One tiny anueurism or a dose of pollonium in the diet coke or some 
Ioicane Powder and the modern world diffracts  off into some strange new 
basin of attraction we haven't even imagined?

/Viva la punctuated equllibrium!
/


> T
>
>
> =======================
> Tom Johnson
> Inst. for Analytic Journalism
> Santa Fe, New Mexico
> 505-577-6482
> =======================
>
> On Mon, Mar 3, 2025, 9:44 PM steve smith <sasmyth at swcp.com> wrote:
>
>     Friday afternoon the simple term "WWIII" took on a whole new
>     understanding/context for me.
>
>     Before that it was some variation on a nuclear exchange between
>     any 2-3 of the major nuclear powers (US/USSR/China) which was held
>     at bay mostly by variations on MAD.   Not only did the possibility
>     of retaliation (before first-strike lands, or soon after) make it
>     unthinkable, but so did the challenges of regional and global
>     nuclear contamination and a likely nuclear winter (minimum of
>     northern hemisphere, but global consequences).
>
>     Now I see it being something more like a new European War similar
>     to WWI & WWII, not involving North America directly (we don't
>     pitch nor catch any)
>
>      1. Europe sends in air and ground troops (and more equipment) to
>         Ukraine to squash Putin's vestigal army. Marcus' no-fly-zone.

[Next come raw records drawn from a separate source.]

Lemma display_rows_from current index k :
  is_int index → (index + Z.of_nat (length current) ≤ INT_MAX + 1)%Z →
  display_rows current index !! k
  = (λ t, mkRow (index + Z.of_nat k) (mark_of t) (c_str (description t)))
    <$> current !! k.
Proof.
  revert index k. induction current as [|t next IH]; intros index k Hi Hlen;
    simpl; [done|].
  destruct k as [|k]; simpl.
  { by rewrite Z.add_0_r. }
  destruct next as [|u next]; [done|].
  assert (is_int (index + 1)) as Hi' by (simpl in Hlen; int_lia).
  rewrite wrap_int_id by done.
  rewrite IH by (done || simpl in *; lia).
  replace (index + 1 + Z.of_nat k)%Z with (index + Z.of_nat (S k))%Z by lia.
  done.
Qed.

Lemma display_rows_lookup head k :
  (Z.of_nat (length head) ≤ INT_MAX)%Z →
  display_rows head 1 !! k
  = (λ t, mkRow (Z.of_nat k + 1) (mark_of t) (c_str (description t)))
    <$> head !! k.
Proof.
  intros Hlen. rewrite display_rows_from by (apply is_int_1 || lia).
  by rewrite Z.add_comm.
Qed.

>          1. Ukraine continues to punish Russia (e.g. destroying
>             military assets inside Russia)
>          2. The European coalition masses conventional forces on
>             Russian borders with a "ready posture"
>          3. Russia is humiliated.
>          4. Putin (not Russia) in his humiliation decides to use his
>             nukes...  craters half the major cities or capitols in UK/EU.
>          5. France and UK have a *handful* of nukes.  I'm out of date,
>             most or all are on nuclear subs which Russia may or may
>             not know the location of.
>          6. Moscow and a few 'grads become craters.
>          7. Nuclear Winter
>          8. Misery across Eurasia, the likes of which Russians are
>             more accustomed
>      2. Europe can't agree enough to give Ukraine decisive support (as
>         in 1 above).
>          1. Russia grinds Ukraine down, while using up yet more of
>             it's own dwindling military and human capital.
>          2. Europe and Russia rattle sabers for months or years but
>             Russia is too depleted to continue a conventional war.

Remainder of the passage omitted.